Records from a data source

(* ===== verification/WorkerWitness.v ===== *)
(** The worker's job on concrete wallets: a send, a gap replay and a settlement. *)

From Stdlib Require Import String Ascii NArith ZArith Lia.
From stdpp Require Import base gmap strings option list fin_maps relations countable.
From S2P Require Import Prelude Json JsonValue Redis RedisProg Errors FinalityTypes Fees.
From S2P Require Import RecoveryLedger RecoveryChecks EngineProg RecoveryJournal RecoveryOps.
From S2P Require Import RecoveryOffline RecoverySpec RecoveryWitness.
From S2P Require Import EoaKeys EoaAtomic EoaStore EoaPending EoaBorrowed EoaSubmitted EoaOps.
From S2P Require Import RecoveryGate RecoveryLife RecoveryClaims Concrete ExecWitness.
From S2P Require Import Finality FinalityClaims QueueTypes Webhook EoaTypes EoaErrors ExecRecovery.
From S2P Require Import WorkerProg WorkerBuild WorkerSend WorkerGap WorkerConfirm WorkerCycle.
From S2P Require Import WorkerLogic WorkerQuiet WorkerPrepare WorkerSafety WorkerDispatch WorkerClaims.

(** ** A concrete library *)

(** Transactions are their nonce; the hash, and the bytes, are its text. *)
Definition wire_of (nonce : N) : string := "h" +:+ u64_to_string nonce.
#[export] Instance concrete_worker_wire : WorkerWire := {|
  TxRest := N;
  type_data _ := Legacy None;
  build_typed_tx r := match ar_nonce r with Some n => Ok (TxEip1559 10 1 n) | None => Err "nonce" end;
  typed_to_request t := mkAlloyRequest None None None None None (Some (tx_rest t)) None None None None None;
  WorkerProg.Signature := unit;
  WorkerProg.parse_signature _ := Ok tt;
  into_signed t _ := (tx_rest t, wire_of (tx_rest t));
  with_kms_cache c := c;
  as_revert_data _ _ _ := None;
  decode_2718 s := if decide (s = "h5") then Ok ((5%N, "h5"), "") else Err "bytes";
  hex_decode s := Ok s;
  parse_b256 s := Some s;
  value_to_b256 v := match as_str v with Some s => Ok s | None => Err "hash" end;
  value_to_request v := match get_field v "transactionId" ≫= as_str with
    | Some id => Ok (mkRequest id 1 wallet (Some wallet) 0 "" None [] tt tt None)
    | None => Err "request"
    end;
  receipt_eip658 r := Some r.2;
  receipt_to_json _ := None;
  receipt_debug _ := "receipt";
  worker_error _ := "error"
|}.
#[export] Instance concrete_process : Process := mkProcess true (fun _ => "") (fun _ => "") (fun _ => "") (fun _ => "") (fun _ => "") "".
#[export] Instance gap_state_eq_dec : EqDecision GapReplayState.
Proof. solve_decision. Defined.
#[export] Instance gap_state_countable : Countable GapReplayState.
Proof.
  refine (inj_countable' (fun s => (gr_through_nonce s, gr_latest_observed s, gr_next_at s))
    (fun '(a, b, c) => mkGapState a b c) _). by intros [].
Defined.
#[export] Instance gap_state_json : Json GapReplayState := countable_json.
#[export] Instance receipt_json : Json TransactionReceipt := (countable_json : Json (string * option N * option string * bool)).

Lemma concrete_signing_keeps_nonce : signing_keeps_nonce.
Proof. intros r t s n. cbn. intros Hb Hn. rewrite Hn in Hb. by injection Hb as <-. Qed.

(** ** A wallet *)

Definition ks1 : EoaExecutorStoreKeys := mkKeys wallet 1 None.
Definition handler1 : EoaExecutorJobHandler := mkJobHandler (fun _ => Ok (chain1, false)) 10 4.
Definition job1 : EoaExecutorWorkerJobData := mkJobData wallet 1 tt.
Definition receipt5 : TransactionReceipt := ("h5", Some 12%N, Some (canon 12), true).

(** A node with [count] consumed nonces, at time [now]. *)
Definition node (now count : N) (B : Type) (q : outside B) : B :=
  match q with
  | Clock => now
  | Scheduled => 0
  | Completed => []
  | GetBalance _ => Ok 100%N
  | GetTransactionCount _ _ | GetTransactionCountAt _ _ => Ok count
  | GetBlockNumber => Ok 20%N
  | GetTransactionReceipt _ => Ok (Some receipt5)
  | EstimateGas _ => Ok 21000%N
  | EstimateEip1559Fees => Ok (10%N, 1%N)
  | GetGasPrice => Ok 10%N
  | SendTxEnvelope tx => Ok (tx_hash tx)
  | SendRawTransaction wire => Ok wire
  | SignTransaction _ _ _ _ => Ok "signature"
  | IsMinimalAccount _ => Ok false
  end.
Definition turns (now count : N) : list wturn :=
  replicate 80 (mkWturn id [] (fun _ _ => "u") provider_turns (node now count)).
Lemma turns_fair now count : Forall (fair (FT := fair_turns)) (turns now count).
Proof. apply Forall_replicate. split; [by intros w|]. apply Forall_replicate. by intros w. Qed.
Lemma turns_honest now count : Forall (fair (FT := honest_turns canon 15 20)) (turns now count).
Proof.
  apply Forall_replicate. split; [by intros w|]. eapply Forall_impl; [|exact provider_alone].
  intros t [Ht Ho]. split; [exact Ht|]. intros w. apply later_same_disk, Ho.
Qed.

(** Health of a funded wallet that moved at time 1000. *)
Definition health1 (polled : N) : EoaHealth := mkHealth 100 0 1000 1000 1000 [] polled 0.
Definition store_cmds (polled : N) (cached : string) : pipeline :=
  [ SET (last_transaction_count_key_name ks1) cached;
    SET (eoa_health_key_name ks1) (default "" (to_json (health1 polled)));
    HSET (transaction_data_key_name ks1 "t1") "user_request" (default "" (to_json wire_request));
    HSET (transaction_data_key_name ks1 "t1") "status" "pending" ].
Definition with_store (p : pipeline) (w : world) : world := set_data (prun p (data_of w)) w.

Definition go (now count : N) (w : world) := wrun ks1 "w" "webhook" (fun _ => "") 60 (process handler1 job1) (turns now count) w.

(** *** One pending request *)

Definition w_send : world :=
  with_store (store_cmds 1000 "5" ++ [ SET (optimistic_transaction_count_key_name ks1) "5";
    ZADD (pending_transactions_zset_name ks1) [(10%N, "t1")] ]) w_wire.
(** *** One submitted transaction *)

Definition w_sent : world :=
  next (OpBroadcast "eoa" "t1" (eoa_replay_key 1 5 wallet) (attempt_value 1 wallet wire_tx)) w_wire.
Definition submitted_cmds : pipeline :=
  [ SET (optimistic_transaction_count_key_name ks1) "6";
    ZADD (submitted_transactions_zset_name ks1) [(5%N, "h5:t1:10:20")];
    SET (transaction_hash_to_id_key_name ks1 "h5") "t1" ].
(** The chain fell back below the cached count; and the chain confirmed it. *)
Definition w_gap : world := with_store (store_cmds 1000 "6" ++ submitted_cmds) w_sent.
Definition w_confirm : world := with_store (store_cmds 0 "5" ++ submitted_cmds) w_sent.

(** ** Finding a call in a run *)

Fixpoint first_call {X} (f : done -> option X) (tr : list (done * world)) : option X :=
  match tr with
  | [] => None
  | (d, _) :: tr' => match f d with Some x => Some x | None => first_call f tr' end
  end.
Lemma first_call_split {X} (f : done -> option X) tr x :
  first_call f tr = Some x -> ∃ before d wd after, tr = before ++ (d, wd) :: after /\ f d = Some x.
Proof.
  induction tr as [|[d wd] tr IH]; cbn; [done|]. destruct (f d) as [y|] eqn:Hf.
  - intros [= ->]. by exists [], d, wd, tr.
  - intros Hx. destruct (IH Hx) as (before & d' & wd' & after & -> & Hd). by exists ((d, wd) :: before), d', wd', after.
Qed.

Definition as_send (d : done) : option SignedTx := match d with DidCall (SendTxEnvelope tx) _ => Some tx | _ => None end.
Definition as_raw (d : done) : option string := match d with DidCall (SendRawTransaction wire) _ => Some wire | _ => None end.
Definition as_move (d : done) : option (list BorrowedTransactionData) :=
  match d with DidStore (OpMoveIncremented txs) _ => Some txs | _ => None end.
Definition as_clean (d : done) : option (list ConfirmedTransaction * TransactionCounts) :=
  match d with DidStore (OpCleanSubmitted l c) _ => Some (l, c) | _ => None end.
Lemma as_send_Some d tx : as_send d = Some tx -> ∃ r, d = DidCall (SendTxEnvelope tx) r.
Proof. destruct d as [B o b|B q b]; [done|]. destruct q; try done. intros [= <-]. by exists b. Qed.
Lemma as_raw_Some d wire : as_raw d = Some wire -> ∃ r, d = DidCall (SendRawTransaction wire) r.
Proof. destruct d as [B o b|B q b]; [done|]. destruct q; try done. intros [= <-]. by exists b. Qed.
Lemma as_move_Some d txs : as_move d = Some txs -> ∃ r, d = DidStore (OpMoveIncremented txs) r.
Proof. destruct d as [B o b|B q b]; [|done]. destruct o; try done. intros [= <-]. by exists b. Qed.
Lemma as_clean_Some d l c : as_clean d = Some (l, c) -> ∃ r, d = DidStore (OpCleanSubmitted l c) r.
Proof. destruct d as [B o b|B q b]; [|done]. destruct o; try done. intros [= <- <-]. by exists b. Qed.

Lemma triple_eta {A B C} (x : A * B * C) : x = (x.1.1, x.1.2, x.2).
Proof. by destruct x as [[? ?] ?]. Qed.
Lemma wire_life : rtc life w_start w_wire.
Proof. etrans; [exact start_init|apply next_life]. Qed.
Lemma wire_ok : ledger_ok (ledger_of w_wire).
Proof. apply reached_ok; [exact wire_life|by vm_compute]. Qed.
Lemma sent_ok : ledger_ok (ledger_of w_sent).
Proof. apply reached_ok; [etrans; [exact wire_life|apply next_life]|by vm_compute]. Qed.

(** ** Witnesses *)

Lemma worker_broadcasts_authorized_witness :
  ∃ before r wd after, (go 1500 5 w_send).2 = before ++ (DidCall (SendTxEnvelope wire_tx) r, wd) :: after /\
    granted 1 wallet wire_tx wd /\ reserved wire_tx (map fst before).
Proof.
  destruct (first_call_split as_send (go 1500 5 w_send).2 wire_tx) as (before & d & wd & after & Htr & Hd); [by vm_compute|].
  apply as_send_Some in Hd as [r ->]. exists before, r, wd, after. split; [exact Htr|].
  apply (worker_broadcasts_authorized ks1 "w" "webhook" (fun _ => "") 60 handler1 job1 (turns 1500 5) w_send
    (go 1500 5 w_send).1.1 (go 1500 5 w_send).1.2 (go 1500 5 w_send).2 (ledger_of w_wire) before wire_tx r wd after).
  - reflexivity.
  - by vm_compute.
  - exact wire_ok.
  - apply turns_fair.
  - unfold go. apply triple_eta.
  - exact Htr.
Defined.

Lemma worker_replays_authorized_witness :
  ∃ before wd tx i, encoded_2718 tx = "h5" /\
    submitted_record ks1 (tx_nonce tx) i (map fst (before : list (done * world))) /\
    granted_for i tx wd.
Proof.
  destruct (first_call_split as_raw (go 1500 5 w_gap).2 "h5") as (before & d & wd & after & Htr & Hd); [by vm_compute|].
  apply as_raw_Some in Hd as [r ->]. exists before, wd.
  apply (worker_replays_authorized ks1 "w" "webhook" (fun _ => "") 60 handler1 job1 (turns 1500 5) w_gap
    (go 1500 5 w_gap).1.1 (go 1500 5 w_gap).1.2 (go 1500 5 w_gap).2 (ledger_of w_sent) before "h5" r wd after).
  - reflexivity.
  - by vm_compute.
  - exact sent_ok.
  - apply turns_fair.
  - unfold go. apply triple_eta.
  - exact Htr.
Defined.

Definition confirmed5 : ConfirmedTransaction := mkConfirmed 5 "h5" "t1" receipt5 "receipt" evidence12.
Lemma worker_settles_final_witness :
  ∃ wd, Forall (fun c => receipt_block_number (ct_receipt c) = Some (fe_block_number (ct_finality c)) /\
    receipt_block_hash (ct_receipt c) = Some (fe_block_hash (ct_finality c)) /\
    fe_policy (ct_finality c) = Finalized /\ final_on canon 15 20 Finalized (ct_finality c) /\
    settled_in_ledger (H3 := worker_of handler1 job1 chain1 false false) c wd) [confirmed5].
Proof.
  destruct (first_call_split as_clean (go 9500 6 w_confirm).2 ([confirmed5], mkCounts 6 6))
    as (before & d & wd & after & Htr & Hd); [by vm_compute|].
  apply as_clean_Some in Hd as [r ->]. exists wd.
  apply (worker_settles_final ks1 "w" "webhook" (fun _ => "") 60 handler1 job1 chain1 false canon 15 20 (turns 9500 6) w_confirm
    (go 9500 6 w_confirm).1.1 (go 9500 6 w_confirm).1.2 (go 9500 6 w_confirm).2 (ledger_of w_sent)
    before [confirmed5] (mkCounts 6 6) r wd after).
  - reflexivity.
  - reflexivity.
  - by vm_compute.
  - exact sent_ok.
  - apply turns_honest.
  - unfold go. apply triple_eta.
  - exact Htr.
Defined.

Lemma worker_allocates_in_order_witness :
  ∃ before limit pending n, DidStore (OpPeekPendingWithNonce limit) (Ok (pending, n)) ∈ map fst (before : list (done * world)) /\
    [5%N] = imap (fun i _ => u64_wrap (n + N.of_nat i)) [tt] /\ ["t1"] `prefix_of` map pt_transaction_id pending.
Proof.
  destruct (first_call_split as_move (go 1500 5 w_send).2 [mkBorrowedData "t1" wire_tx 10 "h5" 1500])
    as (before & d & wd & after & Htr & Hd); [by vm_compute|].
  apply as_move_Some in Hd as [r ->]. exists before.
  apply (worker_allocates_in_order ks1 "w" "webhook" (fun _ => "") 60 handler1 job1 (turns 1500 5) w_send
    (go 1500 5 w_send).1.1 (go 1500 5 w_send).1.2 (go 1500 5 w_send).2 (ledger_of w_wire) before
    [mkBorrowedData "t1" wire_tx 10 "h5" 1500] r wd after).
  - reflexivity.
  - by vm_compute.
  - exact wire_ok.
  - apply turns_fair.
  - exact concrete_signing_keeps_nonce.
  - unfold go. apply triple_eta.
  - exact Htr.
Defined.


(** *** Parts of the job *)

#[export] Instance worker1 : Worker := worker_of handler1 job1 chain1 false false.
Definition w_owned : world := with_store [SET (eoa_lock_key_name ks1) "w"] w_wire.
Definition borrowed1 : BorrowedTransaction := mkBorrowed (mkBorrowedData "t1" wire_tx 10 "h5" 20) wire_request.
Definition dispatch1 := wrun ks1 "w" "webhook" (fun _ => "") 60 (dispatch_reserved_transactions [borrowed1]) (turns 1500 5) w_owned.
Lemma dispatch_complete_witness :
  let r := from_send_result 1500 borrowed1 (Ok "h5" : rpc_result string) in
  length [r] = length [borrowed1] /\
  ∃ answer now, r = from_send_result now borrowed1 answer /\ DidCall (SendTxEnvelope wire_tx) answer ∈ map fst dispatch1.2.
Proof.
  destruct (dispatch_complete ks1 "w" "webhook" (fun _ => "") 60 [borrowed1] (turns 1500 5) w_owned
    [from_send_result 1500 borrowed1 (Ok "h5" : rpc_result string)] dispatch1.1.2 dispatch1.2 (ledger_of w_wire)) as [Hlen Hall].
  - by vm_compute.
  - exact wire_ok.
  - apply turns_fair.
  - assert (dispatch1.1.1 = Ok [from_send_result 1500 borrowed1 (Ok "h5" : rpc_result string)]) as <- by by vm_compute.
    unfold dispatch1. apply triple_eta.
  - split; [exact Hlen|]. exact (Hall 0 _ _ eq_refl eq_refl).
Defined.

Definition typed5 : TypedTransaction (@TxRest _ _ concrete_worker_wire) := TxEip1559 10 1 (5%N : N).
Definition build1 := wrun ks1 "w" "webhook" (fun _ => "") 60 (build_typed_transaction wire_request 5) (turns 1500 5) w_wire.
Lemma prepared_request_well_formed_witness :
  ∃ r, request_wf wire_request 5 r /\ build_typed_tx r = Ok typed5.
Proof.
  apply (prepared_request_well_formed ks1 "w" "webhook" (fun _ => "") 60 wire_request 5 (turns 1500 5) w_wire
    typed5 build1.1.2 build1.2).
  assert (build1.1.1 = Ok typed5) as <- by by vm_compute.
  unfold build1. apply triple_eta.
Defined.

• [Your goal]:
What are the lines, exactly as written above, from the line with "Ok (tx_hash tx)" to the line with "Definition store_cmds (polled", both included? Output only those.

• [Answer to this task]:
  | SendTxEnvelope tx => Ok (tx_hash tx)
  | SendRawTransaction wire => Ok wire
  | SignTransaction _ _ _ _ => Ok "signature"
  | IsMinimalAccount _ => Ok false
  end.
Definition turns (now count : N) : list wturn :=
  replicate 80 (mkWturn id [] (fun _ _ => "u") provider_turns (node now count)).
Lemma turns_fair now count : Forall (fair (FT := fair_turns)) (turns now count).
Proof. apply Forall_replicate. split; [by intros w|]. apply Forall_replicate. by intros w. Qed.
Lemma turns_honest now count : Forall (fair (FT := honest_turns canon 15 20)) (turns now count).
Proof.
  apply Forall_replicate. split; [by intros w|]. eapply Forall_impl; [|exact provider_alone].
  intros t [Ht Ho]. split; [exact Ht|]. intros w. apply later_same_disk, Ho.
Qed.

(** Health of a funded wallet that moved at time 1000. *)
Definition health1 (polled : N) : EoaHealth := mkHealth 100 0 1000 1000 1000 [] polled 0.
Definition store_cmds (polled : N) (cached : string) : pipeline :=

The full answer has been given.